→ **WORK INSTRUCTIONS**:
Every line between the top of the data below and the line with "assert (forall c", both ends included, must be retyped exactly.

===== MATERIALS PROVIDED =====

Lemma skip_number_more n r t : skip_number n = Some r -> ends_value t = true -> skip_number (n ++ t) = Some (r ++ t).
Proof.
  unfold skip_number. intros H Ht.
  assert (forall c x, Ascii.eqb c "-" = false -> match String c x with String "-" r => r | _ => String c x end = String c x) as Hx.
  { intros c x. by destruct c as [[] [] [] [] [] [] [] []]. }
  destruct n as [|c n]; [done|]. cbn [String.append].
  destruct (Ascii.eqb c "-") eqn:E; [apply Ascii.eqb_eq in E as ->|rewrite Hx in H |- * by done].
  - destruct (integer_part n) as [a|] eqn:E1; [|done]. cbn in H. destruct (fraction_part a) as [b|] eqn:E2; [|done]. cbn in H.
    rewrite (integer_part_more _ _ _ E1 Ht). cbn. rewrite (fraction_part_more _ _ _ E2 Ht). cbn. by apply exponent_part_more.
  - destruct (integer_part (String c n)) as [a|] eqn:E1; [|done]. cbn -[integer_part] in H.
    destruct (fraction_part a) as [b|] eqn:E2; [|done]. cbn -[integer_part] in H.
    change (String c (n ++ t)) with (String c n ++ t).
    rewrite (integer_part_more _ _ _ E1 Ht). cbn. rewrite (fraction_part_more _ _ _ E2 Ht). cbn. by apply exponent_part_more.
Qed.

Lemma read_number_more n t : number_ok n = true -> ends_value t = true -> read_number (n ++ t) = Some (n, t).
Proof.
  unfold number_ok, read_number. destruct (skip_number n) as [[|? ?]|] eqn:E; [|done..]. intros _ Ht.
  rewrite (skip_number_more _ _ _ E Ht). cbn. rewrite str_length_app.
  replace (_ + _ - _)%nat with (String.length n) by lia. by rewrite stake_app.
Qed.

(** A value [json.Marshal] can write and the reader gives back: strings are UTF-8 (other
    bytes are replaced), numbers are literals. *)
Fixpoint wf_json (j : json) : bool :=
  match j with
  | JNumber n => number_ok n
  | JString s => ValidUTF8 s
  | JArray l => forallb wf_json l
  | JObject fs => forallb (fun kv => match kv with (k, v) => ValidUTF8 k && wf_json v end) fs
  | JRaw _ => false
  | _ => true
  end.

Lemma wf_direct j : wf_json j = true -> direct j = true.
Proof.
  induction j as [|b|n|s|l IH|fs IH|t] using json_nested_ind; cbn; try done.
  - apply number_token.
  - induction IH as [|x l Hx _ IHl]; [done|]. cbn. intros [H1 H2]%andb_true_iff. by rewrite Hx, IHl.
  - induction IH as [|[k x] l Hx _ IHl]; [done|]. cbn in *. intros [H1 H2]%andb_true_iff.
    apply andb_true_iff in H1 as [_ H1]. by rewrite Hx, IHl.
Qed.

(** How the text of a number starts. *)
Lemma number_head n : number_ok n = true -> exists c r, n = String c r /\ (is_digit c || Ascii.eqb c "-" = true).
Proof.
  unfold number_ok. destruct n as [|c n]; [done|]. intros H. exists c, n. split; [done|].
  destruct (is_digit c) eqn:Ed; [done|]. destruct (Ascii.eqb c "-") eqn:Em; [done|]. exfalso. revert H.
  assert (skip_number (String c n) = None) as ->; [|done]. unfold skip_number.
  assert (match String c n with String "-" r => r | _ => String c n end = String c n) as ->.
  { revert Em. by destruct c as [[] [] [] [] [] [] [] []]. }
  assert (integer_part (String c n) = None) as ->; [|done]. unfold integer_part.
  assert (digits1 (String c n) = None) as Hd by (unfold digits1; cbn; by rewrite Ed).
  revert Ed. rewrite Hd. clear. by destruct c as [[] [] [] [] [] [] [] []].
Qed.

Definition value_head (c : ascii) : bool :=
  negb (is_white c || Ascii.eqb c "]" || Ascii.eqb c "}").

Lemma encode_head j : wf_json j = true -> exists c r, encode j = String c r /\ value_head c = true.
Proof.
  destruct j as [|b|n|s|l|fs|t]; cbn [wf_json]; intros Hj;
    [by eexists _, _|by destruct b; eexists _, _| |by eexists _, _|by eexists _, _|by eexists _, _|done].
  apply number_head in Hj as (c & r & -> & Hc). exists c, r. split; [done|].
  revert Hc. clear. destruct c as [[] [] [] [] [] [] [] []]; vm_compute; done.
Qed.

Lemma skip_white_head c r : is_white c = false -> skip_white (String c r) = String c r.
Proof. unfold skip_white. cbn. by intros ->. Qed.

Lemma skip_white_quoted k x : skip_white (quoted k ++ x) = quoted k ++ x.
Proof. done. Qed.

Definition text_fuel (s : string) : nat := 2 * String.length s.

Definition reads (j : json) : Prop :=
  forall fuel t, (text_fuel (encode j) < fuel)%nat -> ends_value t = true -> value fuel (encode j ++ t) = Some (j, t).

Lemma elements_encode l : l <> [] -> Forall reads l -> forall fuel t,
  (text_fuel (Join (map encode l) ",") + 1 < fuel)%nat ->
  elements fuel (Join (map encode l) "," ++ String "]" t) = Some (l, t).
Proof.
  intros Hne Hl. induction Hl as [|x l Hx Hl IH]; [done|]. clear Hne. unfold text_fuel, reads in *.
  intros [|fuel] t Hf; [lia|]. cbn [elements]. destruct l as [|y l].
  - cbn [map Join] in *. rewrite Hx by (done || unfold text_fuel; lia). done.
  - change (Join (map encode (x :: y :: l)) ",") with (encode x ++ String "," (Join (map encode (y :: l)) ",")) in *.
    rewrite str_length_app in Hf. cbn [String.length] in Hf.
    rewrite <- str_app_assoc, Hx by (done || unfold text_fuel; lia). cbn -[elements Join].
    rewrite IH by (done || lia). done.
Qed.

Definition member_text (kv : string * json) : string := match kv with (k, v) => quoted k ++ ":" ++ encode v end.

Lemma members_encode fs : fs <> [] -> Forall (fun kv => reads kv.2) fs ->
  forallb (fun kv : string * json => ValidUTF8 kv.1) fs = true -> forall fuel t,
  (text_fuel (Join (map member_text fs) ",") + 1 < fuel)%nat ->
  members fuel (Join (map member_text fs) "," ++ String "}" t) = Some (fs, t).
Proof.
  intros Hne Hl. induction Hl as [|[k x] l Hx Hl IH]; [done|]. clear Hne. unfold text_fuel, reads in *.
  cbn [forallb]. intros [Hk Hv]%andb_true_iff [|fuel] t Hf; [lia|]. cbn [members]. destruct l as [|y l].
  - cbn [map Join] in *. unfold member_text in *. rewrite !str_length_app in Hf.
    rewrite <- !str_app_assoc, skip_white_quoted, read_string_quoted by done.
    cbn -[value skip_white String.append]. cbn [String.append]. rewrite skip_white_head by done.
    rewrite Hx by (done || unfold text_fuel; cbn in *; lia). done.
  - change (Join (map member_text ((k, x) :: y :: l)) ",")
      with ((quoted k ++ ":" ++ encode x) ++ String "," (Join (map member_text (y :: l)) ",")) in *.
    rewrite !str_length_app in Hf. cbn [String.length] in Hf.
    rewrite <- !str_app_assoc, skip_white_quoted, read_string_quoted by done.
    cbn -[value skip_white String.append members Join]. cbn [String.append]. rewrite skip_white_head by done.
    rewrite Hx by (done || unfold text_fuel; cbn in *; lia). cbn -[members Join].
    rewrite IH by (done || lia). done.
Qed.

Lemma value_encode j : wf_json j = true -> reads j.
Proof.
  induction j as [|b|n|s|l IH|fs IH|x] using json_nested_ind; intros Hw [|fuel] t Hf Ht; try (unfold text_fuel in Hf; lia);
    unfold text_fuel in Hf.
  - done.
  - by destruct b.
  - cbn [encode] in *. cbn [wf_json] in Hw. pose proof (read_number_more n t Hw Ht) as Hr.
    apply number_head in Hw as (c & r & -> & Hc). cbn [value String.append].
    rewrite skip_white_head by (revert Hc; clear; destruct c as [[] [] [] [] [] [] [] []]; vm_compute; done).
    change (String c (r ++ t)) with (String c r ++ t). rewrite Hr.
    revert Hc. clear. destruct c as [[] [] [] [] [] [] [] []]; try done.
  - cbn [encode wf_json] in *. cbn [value]. rewrite skip_white_quoted.
    rewrite read_string_quoted by done. done.
  - cbn [wf_json] in Hw. destruct l as [|x l]; [done|].
    change (encode (JArray (x :: l))) with (String "[" (Join (map encode (x :: l)) "," ++ "]")) in *.
    cbn [String.length] in Hf. rewrite str_length_app in Hf. cbn [String.length] in Hf.
    cbn [String.append value]. rewrite skip_white_head by done. cbn -[elements Join skip_white String.append map].
    rewrite <- str_app_assoc. cbn [String.append].
    assert (Hl : Forall reads (x :: l)).
    { clear Hf. induction IH as [|y l' Hy _ IHl]; [constructor|]. cbn in Hw. apply andb_true_iff in Hw as [H1 H2]. auto. }
    pose proof (elements_encode (x :: l) ltac:(done) Hl fuel t) as He. unfold text_fuel in He.
    rewrite He by lia. clear He Hf IH Hl. cbn [forallb] in Hw. apply andb_true_iff in Hw as [Hw _].
    apply encode_head in Hw as (c & r & Ec & Hc). cbn [map].
    assert (exists r', Join (encode x :: map encode l) "," ++ String "]" t = String c r') as [r' ->].
    { destruct l; cbn; rewrite Ec; eexists; reflexivity. }
    revert Hc. clear. destruct c as [[] [] [] [] [] [] [] []]; done.
  - cbn [wf_json] in Hw. destruct fs as [|[k x] fs]; [done|].
    change (encode (JObject ((k, x) :: fs))) with (String "{" (Join (map member_text ((k, x) :: fs)) "," ++ "}")) in *.
    cbn [String.length] in Hf. rewrite str_length_app in Hf. cbn [String.length] in Hf.
    cbn [String.append value]. rewrite skip_white_head by done. cbn -[members Join skip_white String.append map].
    rewrite <- str_app_assoc. cbn [String.append].
    assert (Hl : Forall (fun kv => reads kv.2) ((k, x) :: fs) /\
                 forallb (fun kv : string * json => ValidUTF8 kv.1) ((k, x) :: fs) = true).
    { clear Hf. induction IH as [|[k' y] l' Hy _ IHl]; [done|]. cbn in Hw. apply andb_true_iff in Hw as [H1 H2].
      apply andb_true_iff in H1 as [H0 H1]. destruct (IHl H2). split; [auto|]. cbn [forallb fst]. by rewrite H0. }
    destruct Hl as [Hl Hk].
    pose proof (members_encode ((k, x) :: fs) ltac:(done) Hl Hk fuel t) as He. unfold text_fuel in He.
    rewrite He by lia.
    assert (exists r', Join (map member_text ((k, x) :: fs)) "," ++ String "}" t = String quote_byte r') as [r' ->]; [|done].
    destruct fs; cbn; eexists; reflexivity.
  - done.
Qed.

(** Reading what was written gives the value back. *)
Lemma parse_encode j : wf_json j = true -> parse (encode j) = Some j.
Proof.
  intros Hw. unfold parse, decode_value. rewrite <- (str_app_nil_r (encode j)) at 2.
  rewrite (value_encode j Hw) by (done || unfold text_fuel; lia). done.
Qed.

Lemma decode_encode j : wf_json j = true -> decode_value (encode j) = Some (j, "").
Proof.
  intros Hw. unfold decode_value. rewrite <- (str_app_nil_r (encode j)) at 2.
  by rewrite (value_encode j Hw) by (done || unfold text_fuel; lia).
Qed.

(** ** Struct fields

    How a Go value and a JSON value correspond: [of_json] decodes onto the value a
    field already has (null leaves a scalar alone), [to_json] encodes, [empty] is what
    [omitempty] leaves out. *)

Class Codec (A : Type) := {
  to_json : A -> json;
  of_json : json -> A -> option A;
  zero : A;
  empty : A -> bool;
}.

(** All strings of a value, keys included, are UTF-8. *)
Fixpoint valid_strings (j : json) : bool :=
  match j with
  | JString s => ValidUTF8 s
  | JArray l => forallb valid_strings l
  | JObject fs => forallb (fun kv => match kv with (k, v) => ValidUTF8 k && valid_strings v end) fs
  | _ => true
  end.

(** The values that survive: [codec_ok] holds of every decoded value of a valid text. *)
Class CodecLaws (A : Type) `{Codec A} := {
  codec_ok : A -> Prop;
  codec_zero : codec_ok zero;
  codec_empty x : empty x = true -> x = zero;
  codec_wf x : codec_ok x -> wf_json (to_json x) = true;
  codec_roundtrip x : codec_ok x -> of_json (to_json x) zero = Some x;
  codec_decoded j old x : valid_strings j = true -> codec_ok old -> of_json j old = Some x -> codec_ok x;
}.

#[export] Instance string_codec : Codec string := {|
  to_json := JString;
  of_json j old := match j with JString s => Some s | JNull => Some old | _ => None end;
  zero := "";
  empty s := String.eqb s "";
|}.

#[export] Instance bool_codec : Codec bool := {|
  to_json := JBool;
  of_json j old := match j with JBool b => Some b | JNull => Some old | _ => None end;
  zero := false;
  empty b := negb b;
|}.

(** An [int]: a literal with a fraction or an exponent, or out of range, is refused. *)
#[export] Instance int_codec : Codec Z := {|
  to_json := JInt;
  of_json j old :=
    match j with
    | JNumber n => z ← ParseInt n; if bool_decide (fits 64 z) then Some z else None
    | JNull => Some old
    | _ => None
    end;
  zero := 0%Z;
  empty z := (z =? 0)%Z;
|}.

Fixpoint decode_all {A} `{Codec A} (l : list json) : option (list A) :=
  match l with
  | [] => Some []
  | j :: l => x ← of_json j zero; xs ← decode_all l; Some (x :: xs)
  end.

(** A slice that is written as an array whatever it holds. *)
#[export] Instance list_codec {A} `{Codec A} : Codec (list A) := {|
  to_json l := JArray (map to_json l);
  of_json j _ := match j with JArray l => decode_all l | JNull => Some [] | _ => None end;
  zero := [];
  empty l := match l with [] => true | _ => false end;
|}.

=====

→ **RESULT OF THIS EXERCISE**:
Lemma skip_number_more n r t : skip_number n = Some r -> ends_value t = true -> skip_number (n ++ t) = Some (r ++ t).
Proof.
  unfold skip_number. intros H Ht.
  assert (forall c x, Ascii.eqb c "-" = false -> match String c x with String "-" r => r | _ => String c x end = String c x) as Hx.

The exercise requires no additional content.